▶ **Problem to work on**: Take each line of the entries below that contains "rttvar" and copy it.

┌────────

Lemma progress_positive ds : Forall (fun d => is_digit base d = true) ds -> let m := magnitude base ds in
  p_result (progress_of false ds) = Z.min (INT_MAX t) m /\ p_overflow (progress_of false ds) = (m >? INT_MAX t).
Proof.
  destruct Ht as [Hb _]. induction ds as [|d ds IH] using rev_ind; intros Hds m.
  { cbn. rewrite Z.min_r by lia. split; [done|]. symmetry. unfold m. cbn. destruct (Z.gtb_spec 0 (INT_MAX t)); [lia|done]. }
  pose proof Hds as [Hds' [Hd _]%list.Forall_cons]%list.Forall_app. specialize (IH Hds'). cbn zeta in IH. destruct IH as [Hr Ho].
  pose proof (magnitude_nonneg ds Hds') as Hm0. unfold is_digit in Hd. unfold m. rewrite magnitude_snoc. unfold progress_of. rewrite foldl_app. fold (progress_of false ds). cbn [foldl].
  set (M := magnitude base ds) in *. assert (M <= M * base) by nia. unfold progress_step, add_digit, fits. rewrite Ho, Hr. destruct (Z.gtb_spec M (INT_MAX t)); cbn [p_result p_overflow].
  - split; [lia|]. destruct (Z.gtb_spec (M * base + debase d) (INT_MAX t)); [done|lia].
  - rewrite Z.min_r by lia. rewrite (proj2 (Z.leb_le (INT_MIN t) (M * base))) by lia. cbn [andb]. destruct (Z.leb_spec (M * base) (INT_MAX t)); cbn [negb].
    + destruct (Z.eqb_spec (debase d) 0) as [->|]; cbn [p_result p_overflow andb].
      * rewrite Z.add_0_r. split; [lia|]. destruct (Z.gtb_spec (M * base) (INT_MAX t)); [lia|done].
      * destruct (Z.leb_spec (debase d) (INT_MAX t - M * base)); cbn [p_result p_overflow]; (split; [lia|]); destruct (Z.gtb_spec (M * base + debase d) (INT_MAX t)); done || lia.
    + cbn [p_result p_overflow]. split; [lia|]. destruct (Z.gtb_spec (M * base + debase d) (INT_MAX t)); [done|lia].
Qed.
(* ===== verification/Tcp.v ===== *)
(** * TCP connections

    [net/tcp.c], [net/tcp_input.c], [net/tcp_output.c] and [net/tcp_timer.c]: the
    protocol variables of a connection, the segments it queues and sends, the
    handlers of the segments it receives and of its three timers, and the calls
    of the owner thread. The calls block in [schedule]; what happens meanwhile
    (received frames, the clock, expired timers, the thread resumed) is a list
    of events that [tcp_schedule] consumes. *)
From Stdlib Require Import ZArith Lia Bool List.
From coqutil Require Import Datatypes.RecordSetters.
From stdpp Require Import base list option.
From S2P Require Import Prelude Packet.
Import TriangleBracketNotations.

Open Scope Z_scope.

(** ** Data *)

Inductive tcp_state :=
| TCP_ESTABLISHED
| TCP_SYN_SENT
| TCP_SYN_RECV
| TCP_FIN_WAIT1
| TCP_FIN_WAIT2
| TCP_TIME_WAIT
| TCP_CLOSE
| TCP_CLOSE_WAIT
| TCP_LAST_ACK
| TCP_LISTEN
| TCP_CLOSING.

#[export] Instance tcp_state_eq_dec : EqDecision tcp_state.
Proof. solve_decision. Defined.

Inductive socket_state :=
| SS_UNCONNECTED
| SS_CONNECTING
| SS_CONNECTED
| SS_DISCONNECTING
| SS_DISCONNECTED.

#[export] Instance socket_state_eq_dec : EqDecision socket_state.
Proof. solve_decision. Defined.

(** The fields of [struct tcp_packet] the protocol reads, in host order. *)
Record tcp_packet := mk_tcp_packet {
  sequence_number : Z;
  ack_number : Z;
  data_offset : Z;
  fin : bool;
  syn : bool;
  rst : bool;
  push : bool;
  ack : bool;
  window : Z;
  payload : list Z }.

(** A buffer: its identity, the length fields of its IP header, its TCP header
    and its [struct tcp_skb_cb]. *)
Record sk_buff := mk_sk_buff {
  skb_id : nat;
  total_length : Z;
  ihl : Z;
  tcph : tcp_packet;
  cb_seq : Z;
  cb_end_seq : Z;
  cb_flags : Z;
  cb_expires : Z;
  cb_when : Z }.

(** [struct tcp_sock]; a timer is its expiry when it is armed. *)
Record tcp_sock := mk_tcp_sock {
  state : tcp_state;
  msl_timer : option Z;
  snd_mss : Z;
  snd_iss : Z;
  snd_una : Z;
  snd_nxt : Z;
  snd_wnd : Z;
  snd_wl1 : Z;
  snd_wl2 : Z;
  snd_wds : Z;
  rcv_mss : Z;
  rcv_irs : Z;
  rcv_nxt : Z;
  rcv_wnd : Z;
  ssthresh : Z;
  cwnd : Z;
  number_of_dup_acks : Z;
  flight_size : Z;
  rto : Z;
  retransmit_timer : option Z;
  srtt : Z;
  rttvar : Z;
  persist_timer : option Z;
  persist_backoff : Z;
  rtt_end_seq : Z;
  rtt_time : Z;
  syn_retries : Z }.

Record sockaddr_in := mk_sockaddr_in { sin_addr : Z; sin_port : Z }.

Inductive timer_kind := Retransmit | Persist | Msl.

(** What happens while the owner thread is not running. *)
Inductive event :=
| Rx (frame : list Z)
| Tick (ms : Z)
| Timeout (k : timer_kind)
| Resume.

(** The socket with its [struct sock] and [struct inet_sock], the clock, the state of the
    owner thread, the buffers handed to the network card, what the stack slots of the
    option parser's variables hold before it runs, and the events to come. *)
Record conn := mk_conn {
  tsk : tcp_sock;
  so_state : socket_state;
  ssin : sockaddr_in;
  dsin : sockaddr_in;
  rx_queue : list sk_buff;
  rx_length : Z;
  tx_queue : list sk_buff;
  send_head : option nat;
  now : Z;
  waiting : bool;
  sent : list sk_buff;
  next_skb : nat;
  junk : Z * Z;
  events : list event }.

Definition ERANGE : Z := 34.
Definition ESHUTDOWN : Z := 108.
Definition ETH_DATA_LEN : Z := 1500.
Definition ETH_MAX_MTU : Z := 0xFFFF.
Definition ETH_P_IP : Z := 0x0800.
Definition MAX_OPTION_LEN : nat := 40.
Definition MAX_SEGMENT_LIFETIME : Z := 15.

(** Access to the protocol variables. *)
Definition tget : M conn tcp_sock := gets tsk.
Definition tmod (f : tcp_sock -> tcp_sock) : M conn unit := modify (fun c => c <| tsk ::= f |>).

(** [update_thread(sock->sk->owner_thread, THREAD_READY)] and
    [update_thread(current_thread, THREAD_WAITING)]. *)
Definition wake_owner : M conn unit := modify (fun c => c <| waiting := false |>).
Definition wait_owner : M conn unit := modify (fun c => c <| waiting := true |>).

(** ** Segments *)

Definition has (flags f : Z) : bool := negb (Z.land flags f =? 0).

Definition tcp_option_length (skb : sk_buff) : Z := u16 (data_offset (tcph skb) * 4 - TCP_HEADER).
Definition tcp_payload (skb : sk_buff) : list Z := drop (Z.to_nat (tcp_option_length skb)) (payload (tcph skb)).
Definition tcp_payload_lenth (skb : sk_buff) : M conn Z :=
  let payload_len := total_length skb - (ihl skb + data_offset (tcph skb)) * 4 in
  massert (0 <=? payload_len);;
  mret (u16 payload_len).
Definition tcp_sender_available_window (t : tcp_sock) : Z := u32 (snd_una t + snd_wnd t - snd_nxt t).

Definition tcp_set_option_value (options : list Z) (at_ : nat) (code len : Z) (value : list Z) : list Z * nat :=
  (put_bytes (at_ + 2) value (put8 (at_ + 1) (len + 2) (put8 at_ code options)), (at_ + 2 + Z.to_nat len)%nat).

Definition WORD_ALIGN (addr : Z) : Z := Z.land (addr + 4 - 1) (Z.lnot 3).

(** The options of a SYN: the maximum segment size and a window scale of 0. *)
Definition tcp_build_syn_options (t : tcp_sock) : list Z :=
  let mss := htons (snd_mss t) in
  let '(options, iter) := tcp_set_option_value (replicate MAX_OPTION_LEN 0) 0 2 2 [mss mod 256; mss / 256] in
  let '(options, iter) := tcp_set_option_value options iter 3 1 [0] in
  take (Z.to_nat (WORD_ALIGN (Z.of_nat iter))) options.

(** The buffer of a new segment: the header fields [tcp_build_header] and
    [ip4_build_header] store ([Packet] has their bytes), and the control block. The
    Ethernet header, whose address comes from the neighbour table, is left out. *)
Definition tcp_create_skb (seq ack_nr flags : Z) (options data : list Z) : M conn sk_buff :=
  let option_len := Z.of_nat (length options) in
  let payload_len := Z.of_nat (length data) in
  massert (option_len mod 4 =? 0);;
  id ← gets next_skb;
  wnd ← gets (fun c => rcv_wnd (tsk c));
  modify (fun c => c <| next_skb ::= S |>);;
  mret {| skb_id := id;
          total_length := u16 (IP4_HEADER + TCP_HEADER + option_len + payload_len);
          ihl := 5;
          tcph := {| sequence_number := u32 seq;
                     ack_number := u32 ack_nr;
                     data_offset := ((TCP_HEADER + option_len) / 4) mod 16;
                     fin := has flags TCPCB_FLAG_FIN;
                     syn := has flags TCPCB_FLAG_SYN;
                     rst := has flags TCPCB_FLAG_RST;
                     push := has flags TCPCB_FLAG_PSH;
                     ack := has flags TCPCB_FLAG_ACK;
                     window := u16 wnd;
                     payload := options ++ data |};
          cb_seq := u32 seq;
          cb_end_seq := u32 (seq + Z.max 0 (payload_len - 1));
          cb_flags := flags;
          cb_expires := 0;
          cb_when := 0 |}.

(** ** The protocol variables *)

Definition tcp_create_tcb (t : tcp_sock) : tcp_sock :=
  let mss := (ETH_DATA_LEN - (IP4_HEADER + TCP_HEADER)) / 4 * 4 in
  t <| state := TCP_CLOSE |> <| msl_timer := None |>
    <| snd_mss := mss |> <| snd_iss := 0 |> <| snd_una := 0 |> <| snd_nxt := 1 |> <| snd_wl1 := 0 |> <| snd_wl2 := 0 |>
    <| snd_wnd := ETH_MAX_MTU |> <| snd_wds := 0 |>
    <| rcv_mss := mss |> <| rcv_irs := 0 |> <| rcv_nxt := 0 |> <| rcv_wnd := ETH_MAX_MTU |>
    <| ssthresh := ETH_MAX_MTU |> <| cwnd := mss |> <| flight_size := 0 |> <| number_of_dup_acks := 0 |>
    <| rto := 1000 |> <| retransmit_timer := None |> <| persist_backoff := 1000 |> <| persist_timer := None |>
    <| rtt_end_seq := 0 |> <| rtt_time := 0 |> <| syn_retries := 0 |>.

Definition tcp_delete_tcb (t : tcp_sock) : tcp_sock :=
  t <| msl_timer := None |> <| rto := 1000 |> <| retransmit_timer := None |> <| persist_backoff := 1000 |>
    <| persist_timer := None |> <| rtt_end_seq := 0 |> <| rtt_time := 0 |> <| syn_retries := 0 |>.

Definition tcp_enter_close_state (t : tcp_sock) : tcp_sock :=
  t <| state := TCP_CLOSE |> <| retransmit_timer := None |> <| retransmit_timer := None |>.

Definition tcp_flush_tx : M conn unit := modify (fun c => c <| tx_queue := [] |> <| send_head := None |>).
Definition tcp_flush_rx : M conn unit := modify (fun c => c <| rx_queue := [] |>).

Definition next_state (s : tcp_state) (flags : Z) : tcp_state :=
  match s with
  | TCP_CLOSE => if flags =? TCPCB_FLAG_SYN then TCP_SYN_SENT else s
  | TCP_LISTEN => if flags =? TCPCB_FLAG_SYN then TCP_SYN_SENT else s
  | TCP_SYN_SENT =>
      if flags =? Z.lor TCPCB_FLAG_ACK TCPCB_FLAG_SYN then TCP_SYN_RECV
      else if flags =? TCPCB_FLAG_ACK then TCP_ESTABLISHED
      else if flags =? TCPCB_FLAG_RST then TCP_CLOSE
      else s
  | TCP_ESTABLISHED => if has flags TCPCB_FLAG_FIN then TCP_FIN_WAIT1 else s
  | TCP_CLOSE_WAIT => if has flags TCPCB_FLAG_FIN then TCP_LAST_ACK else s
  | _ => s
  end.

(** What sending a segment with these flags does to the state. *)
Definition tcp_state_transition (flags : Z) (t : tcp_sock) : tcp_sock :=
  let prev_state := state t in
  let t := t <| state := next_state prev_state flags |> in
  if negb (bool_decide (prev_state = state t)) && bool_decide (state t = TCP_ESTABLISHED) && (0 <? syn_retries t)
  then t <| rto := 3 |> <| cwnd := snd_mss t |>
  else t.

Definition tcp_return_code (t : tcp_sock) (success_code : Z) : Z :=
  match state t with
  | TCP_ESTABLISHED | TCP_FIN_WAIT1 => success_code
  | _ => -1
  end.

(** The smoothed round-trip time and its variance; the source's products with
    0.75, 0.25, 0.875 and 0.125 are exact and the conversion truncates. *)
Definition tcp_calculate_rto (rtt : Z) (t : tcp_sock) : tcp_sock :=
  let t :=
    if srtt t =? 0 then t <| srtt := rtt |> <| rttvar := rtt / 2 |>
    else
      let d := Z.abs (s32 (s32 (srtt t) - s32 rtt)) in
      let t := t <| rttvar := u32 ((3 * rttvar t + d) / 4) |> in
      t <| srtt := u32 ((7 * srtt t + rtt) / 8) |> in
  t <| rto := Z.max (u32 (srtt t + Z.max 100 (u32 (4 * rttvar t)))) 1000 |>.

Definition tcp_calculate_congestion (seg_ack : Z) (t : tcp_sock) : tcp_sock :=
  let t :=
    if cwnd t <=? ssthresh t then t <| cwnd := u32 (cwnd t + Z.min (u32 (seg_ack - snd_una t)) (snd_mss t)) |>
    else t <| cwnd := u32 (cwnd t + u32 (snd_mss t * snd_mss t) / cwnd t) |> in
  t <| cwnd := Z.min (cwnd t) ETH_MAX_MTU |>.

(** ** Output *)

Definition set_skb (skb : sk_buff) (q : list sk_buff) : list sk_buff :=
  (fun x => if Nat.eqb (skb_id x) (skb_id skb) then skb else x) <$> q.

└────────

▶ **Finished task**:
  rttvar : Z;
    if srtt t =? 0 then t <| srtt := rtt |> <| rttvar := rtt / 2 |>
      let t := t <| rttvar := u32 ((3 * rttvar t + d) / 4) |> in
  t <| rto := Z.max (u32 (srtt t + Z.max 100 (u32 (4 * rttvar t)))) 1000 |>.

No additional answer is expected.